Eurasian Green-winged Teal: Bold creamy lines on the face outline the base of the bill and extend over and around the green patch on the side of head, as well as outlining the under side of the green ear patch. The creamy lines are obvious above the green ear patch to well back of the eye.

American Green-winged Teal: A short white line is usually obvious on the under side of the green ear patch, under the eye.

Hybrid Eurasian x American Green-winged Teal: Usually faint creamy lines on the face outline the base of the bill and on the under side of the green ear patch, below the eye.

hybrid teal
Eurasian Green-winged Teal: 28 November 2003. Fernhill Wetlands, Forest Grove, Oregon. Photo by Greg Gillson. Note the broad creamy head markings starting at the base of the bill and outlining the green ear patch.



hybrid teal
Hybrid Eurasian x American Green-winged Teal: 28 November 2003. Fernhill Wetlands, Forest Grove, Oregon. Photo by Greg Gillson. The face lines are reduced to a creamy crescent at the base of the bill and a white line under the eye.



Minor Supporting Characters:

The following characters may support the identification, but never supercede the three major identification criteria above.

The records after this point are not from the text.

(* ===== verification/MergeValidateRun.v ===== *)
(** * A clean merge keeps a graph valid

    A graph is valid when its edges have both their ends and its nodes and
    edges satisfy what the schema declares.  From a valid base, the checks that
    follow a merge look only at what the merge changed, and find nothing
    exactly when the whole merged graph is valid. *)
From S2P Require Import Prelude Ieee Model Keys Values Canonical Records KeysCodec GraphKeys Schema Store Chunker Node Tree TreeSpec TreeNodes TreeRead TreeBuild TreeLevels TreeContent TreeBatch Prolly Manifest Diff DiffRun MapDiff Scan ScanRun MapMerge Graph GraphRun CellMerge GraphMerge GraphMergeRun GraphIndex GraphIndexRun Constraints ConstraintsRun MergeValidate.

(** ** Lists of findings *)

Lemma concat_map_nil {A B : Type} (f : A -> list B) (l : list A) : concat (map f l) = [] <-> forall x, x ∈ l -> f x = [].
Proof.
  split; [|apply concat_nil]. induction l as [|y l IH]; cbn [map concat]; intros H x Hx; [by apply elem_of_nil in Hx|].
  apply app_eq_nil in H as [Hy H]. apply elem_of_cons in Hx as [->|Hx]; [done|by apply IH].
Qed.

Lemma omap_nil_iff {A B : Type} (f : A -> option B) (l : list A) : omap f l = [] <-> forall x, x ∈ l -> f x = None.
Proof.
  split; [|apply omap_none]. induction l as [|y l IH]; cbn [omap list_omap]; intros H x Hx; [by apply elem_of_nil in Hx|].
  destruct (f y) eqn:E; [done|]. apply elem_of_cons in Hx as [->|Hx]; [done|by apply IH].
Qed.

Lemma concat_results_ok {A B : Type} (f : A -> result GraphError (list B)) (g : A -> list B) l :
  (forall x, x ∈ l -> f x = Ok (g x)) -> concat_results f l = Ok (concat (map g l)).
Proof.
  induction l as [|x l IH]; intros H; [done|]. cbn [concat_results map concat]. rewrite (H x) by (by left). cbn [rbind].
  by rewrite IH by (intros y Hy; apply H; by right).
Qed.

(** ** What changed *)

Lemma exists_cons {A : Type} (P : A -> Prop) (x : A) (l : list A) :
  (exists e, e ∈ x :: l /\ P e) <-> P x \/ exists e, e ∈ l /\ P e.
Proof. setoid_rewrite elem_of_cons. naive_solver. Qed.

Lemma node_changes_spec (es : list DiffEntry) D C D' C' :
  node_changes es D C = (D', C') -> forall k,
  (k ∈ D' <-> k ∈ D \/ exists e, e ∈ es /\ Diff.key e = k /\ is_Some (before e) /\ after e = None) /\
  (k ∈ C' <-> k ∈ C \/ exists e, e ∈ es /\ Diff.key e = k /\ is_Some (after e)).
Proof.
  revert D C. induction es as [|e es IH]; intros D C; cbn [node_changes].
  { intros [= -> ->] k. split; (split; [by left|]); intros [H|(e & H & _)]; [done|by apply elem_of_nil in H|done|by apply elem_of_nil in H]. }
  intros H k. destruct (before e) as [b|] eqn:Eb, (after e) as [a|] eqn:Ea; destruct (IH _ _ H k) as [H1 H2].
  all: rewrite H1, H2, !exists_cons, Eb, Ea, ?elem_of_union, ?elem_of_singleton; clear; split; naive_solver.
Qed.

Lemma edge_changes_spec es A C A' C' :
  edge_changes es A C = (A', C') -> forall k,
  (k ∈ A' <-> k ∈ A \/ exists e, e ∈ es /\ Diff.key e = k /\ is_Some (after e) /\ before e = None) /\
  (k ∈ C' <-> k ∈ C \/ exists e, e ∈ es /\ Diff.key e = k /\ is_Some (after e)).
Proof.
  revert A C. induction es as [|e es IH]; intros A C; cbn [edge_changes].
  { intros [= -> ->] k. split; (split; [by left|]); intros [H|(e & H & _)]; [done|by apply elem_of_nil in H|done|by apply elem_of_nil in H]. }
  intros H k. destruct (before e) as [b|] eqn:Eb, (after e) as [a|] eqn:Ea; destruct (IH _ _ H k) as [H1 H2].
  all: rewrite H1, H2, !exists_cons, Eb, Ea, ?elem_of_union, ?elem_of_singleton; clear; split; naive_solver.
Qed.

Section diffs.
Context {S : Type} {CS : ChunkStore S} {CSL : ChunkStoreLaws S}.
Implicit Types (s : S).
(* ===== verification/MergeManifestsRun.v ===== *)
(** * The merge of two versions of a graph

    [merge_manifests] merges the maps, derives the reverse map and the indexes,
    and calls the result clean exactly when no cell is disputed and - from a
    valid base - the whole merged graph is valid. *)
From S2P Require Import Prelude Ieee Model Keys Cbor Values Canonical Records KeysCodec GraphKeys Schema Store Chunker Node Tree TreeSpec TreeNodes TreeRead TreeBuild TreeLevels TreeContent TreeBatch Prolly Manifest Diff DiffRun MapDiff Scan ScanRun MapMerge Graph GraphRun CellMerge GraphMerge GraphMergeRun GraphIndex GraphIndexRun Constraints ConstraintsRun MergeValidate MergeValidateRun.

(** ** Operations with fuel that settle

    With enough fuel an operation does the same whatever the fuel. *)
Section settle.
Context {S : Type} {CS : ChunkStore S}.
Implicit Types (s : S).

Definition gev {A : Type} (F : nat -> st S GraphError A) (Q : A -> S -> Prop) s : Prop :=
  exists fuel, (forall f, fuel <= f -> F f s = F fuel s) /\ gwp (F fuel) Q s.

Lemma gev_gwp {A : Type} (F : nat -> st S GraphError A) Q s : gev F Q s -> exists fuel, forall f, fuel <= f -> gwp (F f) Q s.
Proof. intros (fuel & Hc & Hw). exists fuel. intros f Hf. unfold gwp in *. by rewrite Hc. Qed.

Lemma gev_const {A : Type} (m : st S GraphError A) Q s : gwp m Q s -> gev (fun _ => m) Q s.
Proof. intros H. by exists 0. Qed.

Lemma gev_mono {A : Type} (F : nat -> st S GraphError A) (Q Q' : A -> S -> Prop) s :
  gev F Q s -> (forall a s', extends s s' -> Q a s' -> Q' a s') -> gev F Q' s.
Proof. intros (fuel & Hc & Hw) HQ. exists fuel. split; [done|]. by eapply gwp_mono. Qed.

(** Operations that agree from some fuel on, and one of which behaves. *)
Lemma gev_intro {A : Type} (F : nat -> st S GraphError A) Q s f0 :
  (forall f, f0 <= f -> F f s = F f0 s) -> (exists f1, forall f, f1 <= f -> gwp (F f) Q s) -> gev F Q s.
Proof.
  intros Hc [f1 H1]. exists (Nat.max f0 f1). split.
  - intros f Hf. rewrite (Hc f) by lia. symmetry. apply Hc. lia.
  - apply H1. lia.
Qed.

Lemma gev_bind {A B : Type} (F : nat -> st S GraphError A) (G : A -> nat -> st S GraphError B) Q Q' s :
  gev F Q s -> (forall a s', extends s s' -> Q a s' -> gev (G a) Q' s') ->
  gev (fun f => st_bind (F f) (fun a => G a f)) Q' s.
Proof.
  intros (f1 & Hc & Hw) HG. destruct (F f1 s) as [[a|e] s1] eqn:E.
  - destruct (gwp_Ok _ _ _ _ _ Hw E) as [He Ha]. destruct (HG a s1 He Ha) as (f2 & Hc2 & Hw2).
    exists (Nat.max f1 f2). assert (forall f, Nat.max f1 f2 <= f -> st_bind (F f) (fun a => G a f) s = G a f2 s1) as Hrun.
    { intros f Hf. unfold st_bind. rewrite Hc by lia. apply Hc2. lia. }
    split; [intros f Hf; rewrite Hrun, Hrun by lia; done|].
    unfold gwp in *. rewrite Hrun by lia. rewrite E in Hw. destruct (G a f2 s1) as [[b|e] s2]; destruct Hw as [? _], Hw2 as [? ?]; (split; [by etrans|done]).
  - exists f1. assert (forall f, f1 <= f -> st_bind (F f) (fun a => G a f) s = (Err e, s1)) as Hrun.
    { intros f Hf. unfold st_bind. by rewrite Hc. }
    split; [intros f Hf; by rewrite Hrun, Hrun by lia|]. unfold gwp in *. rewrite Hrun by lia. by rewrite E in Hw.
Qed.
End settle.

(** ** Versions of a graph *)

Record Version : Type := mkVersion { v_schema : gmap bytes bytes; v_nodes : gmap bytes bytes; v_edges : gmap bytes bytes }.

Definition v_map (map : ConflictMap) (v : Version) : gmap bytes bytes :=
  match map with MSchema => v_schema v | MNodes => v_nodes v | MEdges => v_edges v end.

Definition version_ok (v : Version) : Prop := schema_map_ok (v_schema v) /\ nodes_ok (v_nodes v) /\ edges_ok (v_edges v).

Definition version_at {S : Type} {CS : ChunkStore S} {CSL : ChunkStoreLaws S} (s : S) (p : ChunkParams) (m : Manifest) (v : Version) : Prop :=
  (forall map, map_at s p (select map m) (v_map map v)) /\ version_ok v.

Definition graph_of (v : Version) : GraphMaps :=
  mkGraphMaps (defs_in sel_label (v_schema v)) (defs_in sel_rel_type (v_schema v)) (v_nodes v) (v_edges v).

Lemma version_graph {S : Type} {CS : ChunkStore S} {CSL : ChunkStoreLaws S} (s : S) p m v : version_at s p m v -> graph_at s p m (graph_of v).
Proof.
  intros (Hm & HS & HN & HE). split; [|exact (Hm MNodes)|done|exact (Hm MEdges)|done]. exists (v_schema v).
  split; [exact (Hm MSchema)|]. split; [done|]. split; apply defs_in_of; [exact sel_label_key|done|exact sel_rel_type_key|done].
Qed.

(** The maps of the merge. *)
Definition merged_map (map : ConflictMap) (MB MO MT : gmap bytes bytes) : gmap bytes bytes :=
  map_imap (fun k _ => resolved_value map (MB !! k) (MO !! k) (MT !! k)) (MO ∪ MT).

Lemma resolved_value_none map b : resolved_value map b None None = None.
Proof. unfold resolved_value, three_way. repeat case_decide; try done. Qed.

Lemma merged_map_lookup map MB MO MT k : merged_map map MB MO MT !! k = resolved_value map (MB !! k) (MO !! k) (MT !! k).
Proof.
  unfold merged_map. rewrite map_lookup_imap, lookup_union. destruct (MO !! k) as [o|] eqn:Eo, (MT !! k) as [t|] eqn:Et; cbn; try done.
  by rewrite resolved_value_none.
Qed.

Definition merged_version (b o t : Version) : Version :=
  mkVersion (merged_map MSchema (v_schema b) (v_schema o) (v_schema t)) (merged_map MNodes (v_nodes b) (v_nodes o) (v_nodes t))
    (merged_map MEdges (v_edges b) (v_edges o) (v_edges t)).

Lemma merged_version_map map b o t : v_map map (merged_version b o t) = merged_map map (v_map map b) (v_map map o) (v_map map t).
Proof. by destruct map. Qed.

(** The merged records are small enough for a node of the tree. *)
Definition merge_fits (b o t : Version) : Prop :=
  forall map k v, resolved_value map (v_map map b !! k) (v_map map o !! k) (v_map map t !! k) = Some v -> is_u32 (Z.of_nat (length v)) = true.

Lemma node_readable v k M : nodes_ok M -> M !! k = Some v -> readable MNodes v.
Proof.
  intros HM Hk. destruct (HM k v Hk) as (Hkv & _ & [r Hr]). apply andb_prop in Hkv as [_ Hv]. cbn [snd] in Hv.
  split; [by apply key_bound|]. cbn [view]. rewrite Hr. by eexists.
Qed.

Lemma edge_readable v k M : edges_ok M -> M !! k = Some v -> readable MEdges v.
Proof.
  intros HM Hk. destruct (HM k v Hk) as (Hkv & _ & [r Hr]). apply andb_prop in Hkv as [_ Hv]. cbn [snd] in Hv.
  split; [by apply key_bound|]. cbn [view]. rewrite Hr. by eexists.
Qed.

Lemma version_values map v : version_ok v -> values_ok map (v_map map v).
Proof.
  intros (_ & HN & HE) Hmap. destruct map; [done| |]; intros k x Hk; [by apply (node_readable x k (v_nodes v))|by apply (edge_readable x k (v_edges v))].
Qed.

(** ** A merged record reads back *)

Lemma length_concat_nonempty {A : Type} (f : A -> bytes) (l : list A) : (forall x, 1 <= length (f x)) -> length l <= length (concat (map f l)).
Proof. intros H. induction l as [|x l IH]; cbn [map concat length]; [lia|]. rewrite length_app. specialize (H x). lia. Qed.

Lemma props_sized (m : properties_map) b : write_properties m = Ok b -> (Z.of_nat (length b) < 2 ^ 63)%Z -> (Z.of_nat (size m) < 2 ^ 63)%Z.
Proof.
  intros Hw Hb. unfold write_properties, write_map in Hw. apply rbind_Ok in Hw as (body & Hbody & Hw). apply Ok_inj in Hw as <-.
  rewrite length_app in Hb. apply write_all_entries_length in Hbody. rewrite <-length_entries_of. lia.
Qed.

Lemma view_ok map v ls m : readable map v -> view map v = Some (ls, m) -> Forall (fun l => str_ok l = true) ls /\ props_ok m /\ is_normal m.
Proof.
  intros [Hlen _] H. destruct (view_cells map v ls m Hlen H) as [_ Hn]. destruct map; cbn [view] in H; [done| |].
  - destruct (node_record_decode v) as [r|] eqn:E; [|done]. injection H as <- <-.
    by destruct (node_record_decode_Ok v r Hlen E) as (_ & [(Hl & _) Hp] & _).
  - destruct (edge_record_decode v) as [r|] eqn:E; [|done]. injection H as <- <-.
    apply (edge_record_decode_Ok v r Hlen) in E as (_ & Hp & _). by split.
Qed.

Lemma merged_props po pt pb m pcs : merges pb po pt m pcs -> props_ok po -> props_ok pt -> (Z.of_nat (size m) < 2 ^ 63)%Z -> props_ok m.
Proof.
  intros (H & _) [Ho _] [Ht _] Hs. split; [|done]. intros k v Hv. rewrite H in Hv.
  apply merge_cell_from in Hv as [Hv|Hv]; [by apply (Ho k)|by apply (Ht k)].
Qed.

Lemma refined_readable (map : ConflictMap) b o t v pcs :
  readable map o -> readable map t -> refined map b o t v pcs -> is_u32 (Z.of_nat (length v)) = true -> readable map v.
Proof.
  intros Ho Ht (lb & pb & lo & po & lt & pt & ls & m & _ & Eo & Et & Hw & Hm & Hs & Hl) Hlen. apply key_bound in Hlen.
  destruct (view_ok map o lo po Ho Eo) as (Hlo & Hpo & No), (view_ok map t lt pt Ht Et) as (Hlt & Hpt & Nt). split; [done|].
  destruct map; cbn [writes view] in *; [done| |].
  - pose proof Hw as Henc. unfold node_record_encode in Hw. cbn [properties secondary_labels] in Hw.
    apply rbind_Ok in Hw as (props & Hp & Hw). apply Ok_inj in Hw. rewrite <-Hw, !length_app in Hlen. unfold write_name_list in Hlen.
    rewrite length_app in Hlen. assert (length ls <= length (concat (map write_text ls))) by (apply length_concat_nonempty; intros l; pose proof (length_write_text l); lia).
    rewrite (node_record_roundtrip (mkNodeRecord ls m) v); [by eexists| |done]. split; cbn [secondary_labels properties].
    + split; [|split; [apply Z.ltb_lt; lia|done]]. apply Forall_forall. intros l Hin. apply Hl in Hin.
      rewrite Forall_forall in Hlo, Hlt. case_bool_decide; destruct Hin; auto.
    + eapply merged_props; [exact Hm|done|done|]. apply (props_sized m props Hp). lia.
  - destruct Hw as [-> Hw]. unfold edge_record_encode in Hw. cbn [edge_properties] in Hw.
    assert (edge_record_decode v = Ok (mkEdgeRecord m)) as ->; [|by eexists].
    apply edge_record_decode_Ok; [done|]. split; [done|]. cbn [edge_properties]. split.
    + eapply merged_props; [exact Hm|done|done|]. by apply (props_sized m v Hw).
    + by apply (merges_normal _ _ _ _ _ Hm).
Qed.
Definition delete_edge (key : EdgeKey) : staging :=
  let! k := fallible (map_err GGraphKey (encode_fwd key)) in
  let! _ := push_edge_fwd (Delete k) in
  let! r := fallible (map_err GGraphKey (encode_rev key)) in
  push_edge_rev (Delete r).

(** The source unwraps the key of an entry. *)
Definition put_schema (entry : SchemaEntry) : staging :=
  let! k := fallible (match map_key entry with Ok k => Ok k | Err _ => Err (GPanic "schema key") end) in
  push_schema (Put k (schema_encode_value entry)).

Definition delete_schema_entry (map_key : bytes) : staging := push_schema (Delete map_key).

Definition is_dirty (t : Transaction) : bool :=
  negb (bool_decide (t_schema t = []) && bool_decide (t_nodes t = []) && bool_decide (t_edges_fwd t = [])
        && bool_decide (t_edges_rev t = [])).

(** ** What the operations touch *)

Definition is_delete (op : BatchOp) : bool := match op with Delete _ => true | Put _ _ => false end.
Definition put_keys_of (ops : list BatchOp) : list bytes :=
  omap (fun op => match op with Put k _ => Some k | Delete _ => None end) ops.
Definition deleted_keys_of (ops : list BatchOp) : list bytes :=
  omap (fun op => match op with Delete k => Some k | Put _ _ => None end) ops.

Definition written_keys (t : Transaction) : list (ConflictMap * bytes) :=
  List.map (fun op => (MSchema, batch_op_key op)) (t_schema t)
  ++ List.map (fun op => (MNodes, batch_op_key op)) (t_nodes t)
  ++ List.map (fun op => (MEdges, batch_op_key op)) (t_edges_fwd t).

(** ** Declared types of the staged records *)

Fixpoint staged_node_types (typed_labels : gmap bytes LabelDef) (staged : list BatchOp) : result GraphError unit :=
  match staged with
  | [] => Ok tt
  | Delete _ :: staged => staged_node_types typed_labels staged
  | Put key value :: staged =>
    let? node := map_err GGraphKey (node_key_decode key) in
    match typed_labels !! label node with
    | None => staged_node_types typed_labels staged
    | Some def =>
      let? record := map_err GRecordDecode (node_record_decode value) in
      match type_violations node record def with
      | (property, declared, actual) :: _ => Err (PropertyTypeViolation node property declared actual)
      | [] => staged_node_types typed_labels staged
      end
    end
  end.

Fixpoint staged_edge_types (typed_rel_types : gmap bytes RelTypeDef) (staged : list BatchOp) : result GraphError unit :=
  match staged with
  | [] => Ok tt
  | Delete _ :: staged => staged_edge_types typed_rel_types staged
  | Put key value :: staged =>
    let? edge := map_err GGraphKey (decode_fwd key) in
    match typed_rel_types !! rtype edge with
    | None => staged_edge_types typed_rel_types staged
    | Some def =>
      let? record := map_err GRecordDecode (edge_record_decode value) in
      match rel_type_violations edge record def with
      | (property, declared, actual) :: _ => Err (EdgePropertyTypeViolation edge property declared actual)
      | [] => staged_edge_types typed_rel_types staged
      end
    end
  end.

(** ** What a schema change changes *)

(** The last entry of a name is the one collected. *)
Fixpoint collect_discs (entries : list SchemaEntry) (discs : gmap bytes (option bytes)) : gmap bytes (option bytes) :=
  match entries with
  | [] => discs
  | RelTypeEntry name def :: entries => collect_discs entries (<[name := discriminator def]> discs)
  | _ :: entries => collect_discs entries discs
  end.

(** An absent entry declares no discriminator. *)
Definition effective (discs : gmap bytes (option bytes)) (name : bytes) : option bytes :=
  match discs !! name with Some d => d | None => None end.

Definition changed_discs (old new : gmap bytes (option bytes)) : gset bytes :=
  list_to_set (List.filter (fun name => negb (bool_decide (effective old name = effective new name)))
    (List.map fst (btree_iter old) ++ List.map fst (btree_iter new))).

Fixpoint label_types (entries : list SchemaEntry) (types : gmap bytes types_map) : gmap bytes types_map :=
  match entries with
  | [] => types
  | LabelEntry name def :: entries => label_types entries (<[name := ltypes def]> types)
  | _ :: entries => label_types entries types
  end.

Fixpoint rel_types_of (entries : list SchemaEntry) (types : gmap bytes types_map) : gmap bytes types_map :=
  match entries with
  | [] => types
  | RelTypeEntry name def :: entries => rel_types_of entries (<[name := rtypes def]> types)
  | _ :: entries => rel_types_of entries types
  end.

(** The properties declared with a type they did not have. *)
Definition changed_types (previous : option types_map) (types : types_map) : gset bytes :=
  list_to_set (List.map fst (List.filter (fun '(property, declared) =>
    negb (bool_decide ((previous ≫= fun types => types !! property) = Some declared))) (btree_iter types))).

Definition judged (changed : gset bytes) (v : bytes * PropertyType * PropertyType) : bool := bool_decide (v.1.1 ∈ changed).

Abbreviation Retyped := (gmap bytes (RelTypeDef * gset bytes)).

Fixpoint retyped_rels (old_types : gmap bytes types_map) (new_entries : list SchemaEntry) (retyped : Retyped) : Retyped :=
  match new_entries with
  | [] => retyped
  | RelTypeEntry name def :: new_entries =>
    if bool_decide (rtypes def = ∅) then retyped_rels old_types new_entries retyped
    else
      let changed := changed_types (old_types !! name) (rtypes def) in
      retyped_rels old_types new_entries (if bool_decide (changed = ∅) then retyped else <[name := (def, changed)]> retyped)
  | _ :: new_entries => retyped_rels old_types new_entries retyped
  end.

Section store.
Context {S : Type} {CS : ChunkStore S}.

(** ** Checks of the staged records *)

Definition typed_labels_body (key value : bytes) (labels : gmap bytes LabelDef) : result GraphError (flow (gmap bytes LabelDef)) :=
  let? entry := map_err GSchema (schema_decode key value) in
  Ok (Continue (match entry with
                | LabelEntry name def => if bool_decide (ltypes def = ∅) then labels else <[name := def]> labels
                | _ => labels
                end)).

  • Head color: The red head of the American form is a darker chestnut with almost blackish forehead and chin.
  • Breast color: The Eurasian form is a paler whitish-buff with sparser spotting, while the American form often has a slight pinkish hue.
  • Undertail color: The Eurasian form, according to some sources, has brighter "lemon-yellow" sides to the undertail. I have not observed this on the birds I have seen or photographed.
  • Size: In Eurasian Green-winged Teal the Asian population averages larger than both the European population and the American Green-winged Teal. The Asian form has been called a separate subspecies in the past (A. c. nimia), however it is now considered a single subspecies with birds gradually becoming larger as one moves east from Europe to Asia. Vagrant Eurasian Green-winged Teal in Oregon are often noted as larger than American Green-winged Teal.
  • Speculum border: The leading border on the speculum of the wing is buffy on American Green-winged Teal. The border is white on Eurasian Green-winged Teal, narrower at the base of the wing and wider toward the wrist. This is true for both males and females and is the primary diagnostic mark on females.
  • Side vermiculations: The sides of American Green-winged Teal are smoother, darker gray. The sides on Eurasian Green-winged Teal often appear paler because of the coarser gray and white wavy lines on the feathers, visible at close range.
  • Pale bar on flank: There is a pale bar in front of the black bar on the flanks on the sides of the undertail coverts on Eurasian Green-winged Teal. It is reduced or lacking on American Green-winged Teal. Hybrids are variable from what I have seen. This is also very position-dependent. The pale bar can appear wider or narrower at times.

A note on females:

The base color of female American Green-winged Teal is brown. The base color of Eurasian Green-winged Teal is pale. Thus the Eurasian birds appear paler and less heavily marked. Female American Green-winged Teal often have a dark crown, dark line through the eye, dark cheek or ear spot, and pale crescent at the base of the bill. The female Eurasian Green-winged Teal is plainer faced and paler overall. These characters may be visible on a female accompanying an out-of-place male. The color of the upper border of the speculum on the open wing (in flight or flapping in place or stretching) is supposedly the diagnostic mark (see Sibley's field guide) for separating Eursian and American females (but variation and hybrids may make some females unidentifiable).

hybrid teal
Male Eurasian Green-winged Teal (left) with female American Green-winged Teal (right): 28 November 2003. Fernhill Wetlands, Forest Grove, Oregon. Photo by Greg Gillson. On the female note the brown face with darker crown, dark eye stripe, dark cheek patch, and pale facial crescent at the base of the lower mandible. Coming next year... a whole clutch of hybrid teal?